This newsletter contains specific guidance for members on ‘what to do’ in the current circumstances as campus continues to open and as teaching starts. It is important to note that none of the actions suggested imply any criticism of individuals involved in work associated with the University’s response to COVID.

However, nationally and locally (and after a very long summer of discussions) UCU representatives do not agree with the sector wide decision to re-open campus to the extent that is occurring. UCU believes that the risks associated with COVID-19 are such that the default should be that people continue to work on-line, wherever possible. UCU believe that where the default is not applied it should only be in conditions where there is:

  • An individualised risk assessment for each individual conducted by a competent and fully trained individual. Risk assessment should include a mental health/stress risk assessment (as appropriate) as well as a physical health risk assessment. This individual risk assessment should be conducted in addition to the buildings and spaces risk assessments which are generic.
  • A detailed and formalised COVID specific code of behaviour for everyone who attends campus.
  • Fully informed consent of the individual being asked (or asking) to work on campus following their full involvement, particularly in review of their own individual risk assessment, and following face to face conversations with their line manager.
  • Specific protocols, in detail, for what to do if things go wrong or if you have concerns.
  • An active policy of ‘no detriment’ for any individual choosing to continue to work safely away from campus following their fully informed involvement in the above process of assessment.

We do not believe these conditions are currently being met at the University for everyone.

Consequently, we are issuing the following advice for each individual member.

Do not refuse to attend work if directed to do so by your line manager. To refuse to attend work while you are otherwise fit for work is technically a breach of contract.

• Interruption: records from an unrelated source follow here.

(* ===== verification/GoHeap.v ===== *)
(** * container/heap

    The binary heap of Go's standard library over a slice: [heap.Push] and
    [heap.Pop], with [up] and [down] as they are there.  The slice is a list, and
    [less x y] is the interface's [Less] at two values. *)

From Stdlib Require Import Lia.
From S2P Require Import Prelude.

Module GoHeap.

Section Heap.
Context {A : Type} (less : A → A → bool).

Definition swap (l : list A) (i j : nat) : list A :=
  match l !! i, l !! j with Some x, Some y => <[j := x]> (<[i := y]> l) | _, _ => l end.

Definition less_at (l : list A) (i j : nat) : bool :=
  match l !! i, l !! j with Some x, Some y => less x y | _, _ => false end.

Definition parent (j : nat) : nat := (j - 1) / 2.

Fixpoint up (fuel : nat) (l : list A) (j : nat) : list A :=
  match fuel with
  | O => l
  | S fuel =>
      let i := parent j in
      if (i =? j) || negb (less_at l j i) then l else up fuel (swap l i j) i
  end.

Fixpoint down (fuel : nat) (l : list A) (i n : nat) : list A :=
  match fuel with
  | O => l
  | S fuel =>
      let j1 := 2 * i + 1 in
      if n <=? j1 then l
      else
        let j := if (j1 + 1 <? n) && less_at l (j1 + 1) j1 then j1 + 1 else j1 in
        if negb (less_at l j i) then l else down fuel (swap l i j) j n
  end.

Definition heap_push (l : list A) (x : A) : list A := up (S (length l)) (l ++ [x]) (length l).

Definition heap_pop (l : list A) : option (A * list A) :=
  let n := length l - 1 in
  let l := down n (swap l 0 n) 0 n in
  match l !! n with Some x => Some (x, take n l) | None => None end.

(** ** Swapping *)

Lemma swap_length l i j : length (swap l i j) = length l.
Proof. unfold swap. destruct (l !! i), (l !! j); [|done..]. by rewrite !length_insert. Qed.

Lemma swap_lookup l i j k x y :
  l !! i = Some x → l !! j = Some y → i ≠ j → swap l i j !! k = if decide (k = j) then Some x else if decide (k = i) then Some y else l !! k.
Proof.
  intros Hi Hj Hij. unfold swap. rewrite Hi, Hj. pose proof (lookup_lt_Some _ _ _ Hi). pose proof (lookup_lt_Some _ _ _ Hj).
  destruct (decide (k = j)) as [->|Hk]; [apply list_lookup_insert_eq; by rewrite length_insert|]. rewrite list_lookup_insert_ne by done.
  destruct (decide (k = i)) as [->|?]; [by apply list_lookup_insert_eq|by rewrite list_lookup_insert_ne].
Qed.

Lemma swap_permutation l i j : swap l i j ≡ₚ l.
Proof. unfold swap. destruct (l !! i) eqn:Hi, (l !! j) eqn:Hj; [|done..]. by apply Permutation_insert_swap. Qed.

Lemma up_permutation fuel : ∀ l j, up fuel l j ≡ₚ l.
Proof.
  induction fuel as [|fuel IH]; intros l j; cbn [up]; [done|]. destruct ((_ =? _) || _); [done|]. by rewrite IH, swap_permutation.
Qed.

Lemma down_permutation fuel : ∀ l i n, down fuel l i n ≡ₚ l.
Proof.
  induction fuel as [|fuel IH]; intros l i n; cbn [down]; [done|]. destruct (_ <=? _); [done|]. destruct (negb _); [done|]. by rewrite IH, swap_permutation.
Qed.

(** ** The order *)

(** [R x y]: [y] is not less than [x]. *)
Definition R (x y : A) : Prop := less y x = false.
Hypothesis less_order : PreOrder R.
Hypothesis less_weak : ∀ x y, less x y = true → R x y.

(** Every value is at least its parent, for the indices that satisfy [P]. *)
Definition ordered (P : nat → Prop) (l : list A) : Prop :=
  ∀ i x y, 0 < i → P i → l !! i = Some x → l !! parent i = Some y → R y x.

Definition heap_ok : list A → Prop := ordered (λ _, True).

(** The children of [j] are at least its parent. *)
Definition grand (P : nat → Prop) (l : list A) (j : nat) : Prop :=
  ∀ c x y, 0 < c → 0 < j → P c → parent c = j → l !! c = Some x → l !! parent j = Some y → R y x.

Lemma parent_lt j : 0 < j → parent j < j.
Proof. intros Hj. unfold parent. apply Nat.Div0.div_lt_upper_bound. lia. Qed.

Lemma parent_iff c j : 0 < c → parent c = j ↔ c = 2 * j + 1 ∨ c = 2 * j + 2.
Proof.
  intros Hc. unfold parent. pose proof (Nat.div_mod_eq (c - 1) 2). pose proof (Nat.mod_upper_bound (c - 1) 2).
  split; [lia|]. intros [->| ->]; [replace (2 * j + 1 - 1) with (j * 2) by lia; by apply Nat.div_mul|].
  replace (2 * j + 2 - 1) with (1 + j * 2) by lia. by rewrite Nat.div_add.
Qed.

Lemma heap_least l x : heap_ok l → l !! 0 = Some x → ∀ i y, l !! i = Some y → R x y.
Proof.
  intros Hh H0 i. induction (lt_wf i) as [i _ IH]. intros y Hy. destruct i as [|i]; [rewrite H0 in Hy; injection Hy as <-; reflexivity|].
  pose proof (parent_lt (S i) ltac:(lia)) as Hp. pose proof (lookup_lt_Some _ _ _ Hy).
  destruct (lookup_lt_is_Some_2 l (parent (S i)) ltac:(lia)) as [z Hz]. etrans; [by apply (IH (parent (S i)))|]. by apply (Hh (S i)); [lia|..].
Qed.

(** Exchanging [j] with its parent [i], which is greater, mends [j]. *)
Lemma swap_lookups l i j xi xj k x :
  l !! i = Some xi → l !! j = Some xj → i ≠ j → swap l i j !! k = Some x →
  k = j ∧ x = xi ∨ k = i ∧ x = xj ∨ k ≠ i ∧ k ≠ j ∧ l !! k = Some x.
Proof.
  intros Hi Hj Hne. rewrite (swap_lookup _ _ _ _ _ _ Hi Hj Hne). repeat case_decide; naive_solver.
Qed.

Lemma up_ok fuel : ∀ l j, j < length l → j < fuel → ordered (.≠ j) l → grand (λ _, True) l j → heap_ok (up fuel l j).
Proof.
  induction fuel as [|fuel IH]; intros l j Hj Hf Ho Hg; [lia|]. cbn [up]. destruct (lookup_lt_is_Some_2 l j Hj) as [xj Hxj].
  destruct (Nat.eqb_spec (parent j) j) as [Ej|Ej]; cbn [orb].
  { assert (j = 0) as -> by (destruct (decide (0 < j)) as [Hp%parent_lt|]; lia). intros i x y Hi _. apply Ho; [done|lia]. }
  assert (0 < j) as Hj0 by (destruct j; [by unfold parent in Ej|lia]). pose proof (parent_lt j Hj0) as Hp. set (i := parent j) in *.
  destruct (lookup_lt_is_Some_2 l i ltac:(lia)) as [xi Hxi]. unfold less_at. rewrite Hxi, Hxj. destruct (less xj xi) eqn:El; cbn [negb].
  - apply IH; [rewrite swap_length; lia|lia| |].
    + intros k x y Hk Hki Hx Hy. destruct (swap_lookups _ _ _ _ _ _ _ Hxi Hxj ltac:(lia) Hx) as [[-> ->]|[[-> _]|(_ & Hkj & Hx')]]; [|done|].
      * fold i in Hy. destruct (swap_lookups _ _ _ _ _ _ _ Hxi Hxj ltac:(lia) Hy) as [[? _]|[[_ ->]|(? & _)]]; [lia| |done]. by apply less_weak.
      * destruct (swap_lookups _ _ _ _ _ _ _ Hxi Hxj ltac:(lia) Hy) as [[Epk ->]|[[Epk ->]|(_ & _ & Hy')]].
        -- by apply (Hg k x xi).
        -- trans xi; [by apply less_weak|]. apply (Ho k x xi); [done|done|done|by rewrite Epk].
        -- by apply (Ho k).
    + intros c x y Hc Hi0 _ Hpc Hx Hy. pose proof (parent_lt i Hi0).
      destruct (swap_lookups _ _ _ _ _ _ _ Hxi Hxj ltac:(lia) Hy) as [[? _]|[[? _]|(_ & _ & Hy')]]; [lia..|].
      assert (R y xi) as Hyi by (apply (Ho i xi y); [done|lia|done|done]).
      destruct (swap_lookups _ _ _ _ _ _ _ Hxi Hxj ltac:(lia) Hx) as [[-> ->]|[[-> _]|(_ & Hcj & Hx')]]; [done|lia|].
      trans xi; [done|]. apply (Ho c x xi); [done|done|done|by rewrite Hpc].
  - intros k x y Hk _ Hx Hy. destruct (decide (k = j)) as [->|]; [|by apply (Ho k)]. fold i in Hy. rewrite Hxi in Hy. rewrite Hxj in Hx. by simplify_eq.
Qed.

Lemma down_ok fuel : ∀ l i n, n ≤ length l → n ≤ fuel + i → ordered (λ k, k < n ∧ parent k ≠ i) l → grand (λ k, k < n) l i →
  ordered (λ k, k < n) (down fuel l i n) ∧ ∀ k, n ≤ k → i < n → down fuel l i n !! k = l !! k.
Proof.
  induction fuel as [|fuel IH]; intros l i n Hl Hf Ho Hg; cbn [down].
  { split; [|done]. intros k x y Hk Hkn Hx Hy. apply (Ho k x y); [done| |done..]. split; [done|]. intros Hp%parent_iff; lia. }
  destruct (Nat.leb_spec n (2 * i + 1)) as [Hn|Hn].
  { split; [|done]. intros k x y Hk Hkn Hx Hy. apply (Ho k x y); [done| |done..]. split; [done|]. intros Hp%parent_iff; lia. }
  destruct (lookup_lt_is_Some_2 l i ltac:(lia)) as [xi Hxi].
  set (j := if (2 * i + 1 + 1 <? n) && less_at l (2 * i + 1 + 1) (2 * i + 1) then _ else _).
  assert (j < n ∧ parent j = i ∧ 0 < j ∧ ∃ xj, l !! j = Some xj ∧ ∀ k x, 0 < k → k < n → parent k = i → l !! k = Some x → R xj x) as (Hjn & Hpj & Hj0 & xj & Hxj & Hmin).
  { destruct (lookup_lt_is_Some_2 l (2 * i + 1) ltac:(lia)) as [x1 Hx1]. destruct ((2 * i + 1 + 1 <? n) && _) eqn:E; subst j.
    - apply andb_true_iff in E as [E1%Nat.ltb_lt E2]. unfold less_at in E2. destruct (l !! (2 * i + 1 + 1)) as [x2|] eqn:Hx2; [|done]. rewrite Hx1 in E2.
      split; [done|]. split; [apply parent_iff; lia|]. split; [lia|]. exists x2. split; [done|]. intros k x Hk _ [->| ->]%parent_iff Hx; [| |done].
      + simplify_eq. by apply less_weak.
      + replace (2 * i + 2) with (2 * i + 1 + 1) in Hx by lia. simplify_eq. reflexivity.
    - split; [done|]. split; [apply parent_iff; lia|]. split; [lia|]. exists x1. split; [done|]. intros k x Hk Hkn [->| ->]%parent_iff Hx; [| |done].
      + simplify_eq. reflexivity.
      + apply andb_false_iff in E as [E%Nat.ltb_ge|E]; [lia|]. unfold less_at in E. replace (2 * i + 1 + 1) with (2 * i + 2) in E by lia. by rewrite Hx, Hx1 in E. }
  clearbody j. pose proof (parent_lt j Hj0). unfold less_at. rewrite Hxi, Hxj. destruct (less xj xi) eqn:El; cbn [negb].
  - destruct (IH (swap l i j) j n) as [H1 H2]; [by rewrite swap_length|lia| | |split; [exact H1|]].
    + intros k x y Hk [Hkn Hpk] Hx Hy.
      destruct (swap_lookups _ _ _ _ _ _ _ Hxi Hxj ltac:(lia) Hx) as [[-> ->]|[[-> ->]|(Hki & Hkj & Hx')]].
      * rewrite Hpj in Hy. destruct (swap_lookups _ _ _ _ _ _ _ Hxi Hxj ltac:(lia) Hy) as [[? _]|[[_ ->]|(? & _)]]; [lia| |done]. by apply less_weak.
      * pose proof (parent_lt i Hk). destruct (swap_lookups _ _ _ _ _ _ _ Hxi Hxj ltac:(lia) Hy) as [[? _]|[[? _]|(_ & _ & Hy')]]; [lia..|]. by apply (Hg j xj y).
      * destruct (swap_lookups _ _ _ _ _ _ _ Hxi Hxj ltac:(lia) Hy) as [[? _]|[[Epk ->]|(Hpi & _ & Hy')]]; [done|by apply (Hmin k)|by apply (Ho k)].
    + intros c x y Hc _ Hcn Hpc Hx Hy. rewrite Hpj in Hy. pose proof (parent_lt c Hc).
      destruct (swap_lookups _ _ _ _ _ _ _ Hxi Hxj ltac:(lia) Hy) as [[? _]|[[_ ->]|(? & _)]]; [lia| |done].
      destruct (swap_lookups _ _ _ _ _ _ _ Hxi Hxj ltac:(lia) Hx) as [[? _]|[[? _]|(_ & _ & Hx')]]; [lia..|]. apply (Ho c x xj); [done|split; [done|lia]|done|by rewrite Hpc].
    + intros k Hk _. rewrite H2 by done. rewrite (swap_lookup _ _ _ _ _ _ Hxi Hxj) by lia. rewrite !decide_False by lia. done.
  - split; [|done]. intros k x y Hk Hkn Hx Hy. destruct (decide (parent k = i)) as [Hp|]; [|by apply (Ho k)]. rewrite Hp, Hxi in Hy. injection Hy as <-.
    trans xj; [exact El|]. by apply (Hmin k).
Qed.

(** ** Push and pop *)

Lemma heap_push_ok l x : heap_ok l → heap_ok (heap_push l x) ∧ heap_push l x ≡ₚ x :: l.
Proof.
  intros Hh. unfold heap_push. split; [|rewrite up_permutation; apply Permutation_app_comm]. apply up_ok; [rewrite length_app; cbn; lia|lia| |].
  - intros i y z Hi Hne Hy Hz. pose proof (parent_lt i Hi). pose proof (lookup_lt_Some _ _ _ Hy) as Hlt. rewrite length_app in Hlt. cbn in Hlt.
    rewrite lookup_app_l in Hy, Hz by lia. by apply (Hh i).
  - intros c y z Hc _ _ Hp Hy. pose proof (lookup_lt_Some _ _ _ Hy) as Hlt. rewrite length_app in Hlt. cbn in Hlt. apply parent_iff in Hp; lia.
Qed.

Lemma heap_pop_ok l : heap_ok l → l ≠ [] → ∃ x l', heap_pop l = Some (x, l') ∧ l ≡ₚ x :: l' ∧ heap_ok l' ∧ Forall (R x) l'.
Proof.
  intros Hh Hne. destruct l as [|x0 tl] eqn:El; [done|]. rewrite <-El in *. clear Hne. assert (l !! 0 = Some x0) as H0 by (by rewrite El).
  set (n := length l - 1). assert (length l = S n) as Hlen by (subst n; rewrite El; cbn; lia).
  destruct (lookup_lt_is_Some_2 l n ltac:(lia)) as [xn Hn].
  assert (∀ k, 0 < k → k < n → swap l 0 n !! k = l !! k) as Hmid.
  { intros k Hk Hkn. rewrite (swap_lookup _ _ _ _ _ _ H0 Hn) by lia. by rewrite !decide_False by lia. }
  destruct (down_ok n (swap l 0 n) 0 n) as [Ho Hrest]; [rewrite swap_length; lia|lia| |intros c x y; lia|].
  { intros k x y Hk [Hkn Hp] Hx Hy. pose proof (parent_lt k Hk). rewrite Hmid in Hx, Hy by lia. by apply (Hh k). }
  assert (down n (swap l 0 n) 0 n !! n = Some x0) as Hlast.
  { destruct (decide (0 < n)).
    - rewrite Hrest by lia. rewrite (swap_lookup _ _ _ _ _ _ H0 Hn) by lia. by rewrite decide_True.
    - assert (n = 0) as -> by lia. unfold swap. rewrite H0. by rewrite El. }
  unfold heap_pop. fold n. rewrite Hlast. exists x0, (take n (down n (swap l 0 n) 0 n)). split; [done|].
  assert (l ≡ₚ x0 :: take n (down n (swap l 0 n) 0 n)) as Hperm.
  { assert (length (down n (swap l 0 n) 0 n) = S n) as Hld by (rewrite (Permutation_length (down_permutation _ _ _ _)), swap_length; done).
    rewrite <-(swap_permutation l 0 n), <-(down_permutation n (swap l 0 n) 0 n) at 1. rewrite <-(take_drop_middle _ _ _ Hlast) at 1.
    rewrite drop_ge by lia. by rewrite Permutation_app_comm. }
  split; [done|]. split.
  - intros k x y Hk _ Hx Hy. apply lookup_take_Some in Hx as [Hx Hkn]. apply lookup_take_Some in Hy as [Hy _]. by apply (Ho k).
  - apply list.Forall_forall. intros y Hy. assert (y ∈ l) as [i Hi]%list_elem_of_lookup by (rewrite Hperm; by right). by apply (heap_least l x0 Hh H0 i).
Qed.
End Heap.
End GoHeap.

If you are asked to work on campus and do not think you should be on campus because of the risk to your health or anyone else’s, then:

  1. Before attending campus, review the template letters produced by UCU which can be found here. Decide which letter is most applicable to your situation.
  2. Complete the template letter as it applies to your situation and to the extent you can.
  3. Contact Victoria Cattini ( and ask for a UCU caseworker to assist you to complete the form, if you feel it is necessary. Vicky will put you in touch with a caseworker. Please bear in mind that the volume of cases at present for our five caseworkers is considerable so if you can complete the form without help please do so.
  4. Complete the form and send to your line manager. Copy in your assigned caseworker or send the completed form to
  5. If you return to campus and are involved in, or informed of, an unsafe situation or incident go to here and complete a UCU report on the incident. You should also report the situation (as a legal duty) through University official reporting mechanisms.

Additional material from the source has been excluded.